Uniform convergence to $0$ of the $n$-th iterate of $f$

Question

Let $a>0$ and $f:[-a,a]\to[-a,a]$, continuous, such that $$\forall x\in[-a,a]-\{0\}:\left\vert f(x)\right\vert <\left\vert x \right\vert.$$

Denote $f^n$ the $n$-th composition of $f$. We have to show that $f_n$ converges uniformly to the zero function.

If $x_0\ne 0$ and $\forall n\in\mathbb{N}^* f_n(x_0)\ne 0$ then the sequence $(|f_n(x_0)|)_{n\in\Bbb{N}}$ is decreasing and bounded below so it converges.

If we have $f_{n+1}(x_0)=f(f_n(x_0))$ the we can conclude that the $limit$ is zero ( $l\neq0$ and $\vert l\vert<\vert l\vert$) but I need the convergence of $(f_n(x_0))_{n\in\Bbb{N}}$ with I don't how can I prove this.

Any ideas on how can I continue?

Answer 1

I work by contradiction. Suppose $f_n$ does not converge uniformly to $0$. This is equivalent on saying that $$ \exists \varepsilon >0 : \exists \{ x_n \}_{n \geq 1} \subseteq [-a,a] : f_n(x_n) > \varepsilon $$

Now, for all $n$, you have $|x_n| > |f(x_n)| > \dots > |f_n (x_n)| > \varepsilon $. So the sequence $\{ x_n \}_{n \geq 1}$ infact is contained in $[-a, -\varepsilon] \cup [ \varepsilon,a] $. Consider the continuous function $$[-a, -\varepsilon] \cup [ \varepsilon,a] \longrightarrow \mathbb{R} \ \ \ \ x \mapsto \frac{|f(x)|}{|x|}$$ and call $q = \max \{ \frac{|f(x)|}{|x|} : x \in [-a, -\varepsilon] \cup [ \varepsilon,a]\} $ which exists since $[-a, -\varepsilon] \cup [ \varepsilon,a]$ is compact. Clearly $q < 1$.

You can prove by induction on $k$ that for all $n \geq 1$ and for al $k \in \{1, \dots, n \}$ the following holds: $$ |f_k(x_n)| \leq q^k |x_n| $$

Finally, you can get the contradiction $$\varepsilon < |f_n(x_n)| \leq q^n |x_n| \leq q^n a \to 0$$

Answer 2

Take som $\varepsilon > 0$. Let's show that $$\sup_{x\in[-a,a]\setminus(-\varepsilon,\varepsilon)}\frac{|f(x)|}{|x|}=q_{\varepsilon}<1$$ Assuming the contradiction, we get sequance $x_n\in[-a,a]$ for which \begin{equation} \frac{|f(x_n)|}{|x_n|}\to 1 \end{equation}

Without loss of generality it can be assumed that $x_n$ is convergent (otherwise the correponding subsequance can be selected). Suppose $x_n\to c\in[-a,a]\setminus(-\varepsilon,\varepsilon)$. By the above limit $|f(c)|=|c|$, which is a contradiction, since $c\in[-a,a]\setminus{\{0\}}$.

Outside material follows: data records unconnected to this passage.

(** * Password generator API: generation and strength scoring

    A shallow embedding of the two functions of [src/Api/api.js] that carry
    the logic of the service, [generatePassword] and
    [calculatePasswordStrength], together with the pieces of the JavaScript
    runtime they rely on (strings, regular-expression tests, property reads
    on an object literal, [Math.random], [try]/[catch]), and of the two
    routes that call them, [GET /generate] and [POST /generate].

    Modelling conventions
    - a JavaScript string is a sequence of code units; every string the
      program builds is drawn from the preset alphabets, so code units are
      modelled as [ascii] (code units 0..255) and strings as [string];
    - a JavaScript number holding an integer is a [Z]; the request's
      [length] is an integer, as the query handler's [parseInt] yields;
      [generatePassword_any] is the same function on every value a
      request can hold, and [generatePassword_any_typed] relates the two;
    - [Math.random()] is read from an explicit stream of draws that is
      threaded through the sampling loop;
    - [throw] and the engine's [TypeError] are values of an error monad,
      and [try]/[catch] is a case analysis on its result;
    - [new Date()] is read from an explicit stream of clock readings;
    - a route takes the parsed request and returns the status and the
      body it hands to [res.status(...).json(...)]; the values of a query
      are strings, those of a posted body integers, a string and a
      boolean. *)

From Stdlib Require Import ZArith NArith List String Ascii Bool Lia.
From Stdlib Require Import Numbers.DecimalString.
From Stdlib Require QArith Qround.
Import ListNotations.

Open Scope string_scope.
Open Scope Z_scope.

(* ================================================================== *)
(** ** Strings of the runtime *)

Module JsString.

(** [s.length] *)
Definition len (s : string) : Z := Z.of_nat (String.length s).

(** [s.charAt(i)]: the one-character string at index [i], or the empty
    string when [i] is out of range. *)
Definition charAt (s : string) (i : nat) : string :=
  match String.get i s with
  | Some c => String c EmptyString
  | None => EmptyString
  end.

Definition code (c : ascii) : N := N_of_ascii c.

Definition in_range (lo hi c : ascii) : bool :=
  (code lo <=? code c)%N && (code c <=? code hi)%N.

(** Lower-case mapping of one code unit below 256: [A]-[Z], and the
    Latin-1 capitals U+00C0..U+00DE except the multiplication sign
    U+00D7, move up by 32; every other code unit is unchanged. *)
Definition lower_char (c : ascii) : ascii :=
  let n := code c in
  if ((65 <=? n) && (n <=? 90))%N then ascii_of_N (n + 32)
  else if ((192 <=? n) && (n <=? 222) && negb (n =? 215))%N
       then ascii_of_N (n + 32)
  else c.

(** [s.toLowerCase()] *)
Fixpoint toLowerCase (s : string) : string :=
  match s with
  | EmptyString => EmptyString
  | String c s' => String (lower_char c) (toLowerCase s')
  end.

(** [xs.join(sep)] *)
Fixpoint join (sep : string) (xs : list string) : string :=
  match xs with
  | [] => EmptyString
  | [x] => x
  | x :: rest => x ++ sep ++ join sep rest
  end.

(** [String(n)] of an integer, as a template literal prints it. *)
Definition of_int (n : Z) : string := NilZero.string_of_int (Z.to_int n).

End JsString.

(* ================================================================== *)
(** ** Regular expressions

    The fragment of the pattern language the source uses: literal
    characters (among them the escaped backslash), the dot, character
    classes, concatenation, alternation, a capturing group and the
    quantifier [{n,}] on a single character.  Matching is backtracking,
    written as a list of successes: [run r s] lists, in the order the
    engine tries them, the rests of [s] after each way of matching [r]
    at the start of [s]. *)

Module RegExp.
Import JsString.

Inductive atom : Type :=
| Lit (c : ascii)
| Dot
| Class (negated : bool) (ranges : list (ascii * ascii)).

Inductive regex : Type :=
| Empty
| Atom (a : atom)
| Cat (r1 r2 : regex)
| Alt (r1 r2 : regex)
| Group (r : regex)
| AtLeast (n : nat) (a : atom).

Definition line_terminator (c : ascii) : bool :=
  (code c =? 10)%N || (code c =? 13)%N.

Definition atom_matches (a : atom) (c : ascii) : bool :=
  match a with
  | Lit x => Ascii.eqb x c
  | Dot => negb (line_terminator c)
  | Class negated ranges =>
      xorb negated (existsb (fun r => in_range (fst r) (snd r) c) ranges)
  end.

(** exactly [n] characters matching [a] *)
Fixpoint exactly (a : atom) (n : nat) (s : string) : option string :=
  match n with
  | O => Some s
  | S n' =>
      match s with
      | String c s' => if atom_matches a c then exactly a n' s' else None
      | EmptyString => None
      end
  end.
(** Lines 136-314: everything done with one frame taken from the internal
    queue. *)
Definition process_frame (env : FrameEnv) (frame : Frame) (s : Session)
    (w : World Descriptor Frame)
    : Control * Session * World Descriptor Frame :=
  let s := set_frame_counter (frame_counter s + 1) s in
  let process_this_frame := (frame_counter s mod 4 =? 0)%nat in
  let drawn_frame := frame in
  if process_this_frame then
    let rgb_small_frame := cvtColor_BGR2RGB (resize_quarter frame) in
    if frame_is_empty rgb_small_frame then
      (Continue, publish drawn_frame s, emit (Sleep (5 # 1000)) w)
    else
      let fatal (w : World Descriptor Frame) :=
        (Break, publish drawn_frame s,
         emit (Sleep (5 # 1000)) (set_stop_event w)) in
      let w1 := emit (FaceLocations rgb_small_frame) w in
      match face_locations rgb_small_frame with
      | Raise _ => fatal w1
      | Ok locations =>
          if (MAX_REASONABLE_FACES <? length locations)%nat then
            (Continue, s, w1)
          else
            let locations := List.filter valid_face locations in
            let w2 := emit (FaceEncodings rgb_small_frame locations) w1 in
            match face_encodings rgb_small_frame locations with
            | Raise _ => fatal w2
            | Ok encodings =>
                let w3 :=
                  if stop_meanwhile env then set_stop_event w2 else w2 in
                if stop_event w3 then (Break, s, w3)
                else
                  match process_faces (clock env) 0 frame encodings [] s w3 with
                  | (Raise e, s1, w4) => (Crash e, s1, w4)
                  | (Ok faces_to_display_on_frame, s1, w4) =>
                      let drawn_frame :=
                        annotate drawn_frame locations
                                 faces_to_display_on_frame in
                      (Continue, publish drawn_frame s1,
                       emit (Sleep (1 # 1000)) w4)
                  end
            end
      end
  else
    (Continue, publish drawn_frame s, emit (Sleep (1 # 1000)) w).

(** One scheduling step of the processing thread: the loop test, the timed
    [get] on the internal queue and, when a frame was waiting, its
    processing. *)
Definition processing_step (env : FrameEnv) (s : Session)
    (w : World Descriptor Frame) : Session * World Descriptor Frame :=
  match processing_thread s with
  | NotStarted => (set_processing_thread Alive (set_frame_counter 0 s), w)
  | Alive =>
      if stop_event w then (set_processing_thread Finished s, w)
      else
        match queue.get_nowait (internal_frame_queue s) with
        | Raise _ => (s, emit (Sleep (5 # 1000)) w)
        | Ok (frame, q) =>
            match process_frame env frame (set_internal_frame_queue q s) w with
            | (Continue, s1, w1) => (s1, w1)
            | (Break, s1, w1) => (set_processing_thread Finished s1, w1)
            | (Crash e, s1, w1) => (set_processing_thread (Died e) s1, w1)
            end
        end
  | Finished | Died _ => (s, w)
  end.

(** *** Several sessions over one shared world *)

Inductive Event : Type :=
| StopRequested
| ReaderRuns (i : nat) (env : ReaderEnv Frame)
| ProcessingRuns (i : nat) (env : FrameEnv)
| DisplayTakes (i : nat).

Record System : Type := mkSystem
  { sessions : list Session;
    world : World Descriptor Frame }.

Now, by continuity $f(0)=0$, hence on the interval $x\in[-\varepsilon,\varepsilon]$ $$|f^n(x)|\le |x|\le \varepsilon$$ for any natural $n$.

On the interval $x\in[-a,a]\setminus(-\varepsilon,\varepsilon)$ $$|f^n(x)|\leq q_{\varepsilon}|f^{n-1}(x)|\le\dots\le q_{\varepsilon}^n|x|\le q_{\varepsilon}^n a,$$ which can be less than $\varepsilon$ by choosing $n$ sufficiently big. So, for sufficiently big $n$ $$|f^n(x)|\le \varepsilon, \quad x\in[-a,a].$$

Since $\varepsilon$ was an arbitrary, therefore $f^n$ converges uniformely to 0.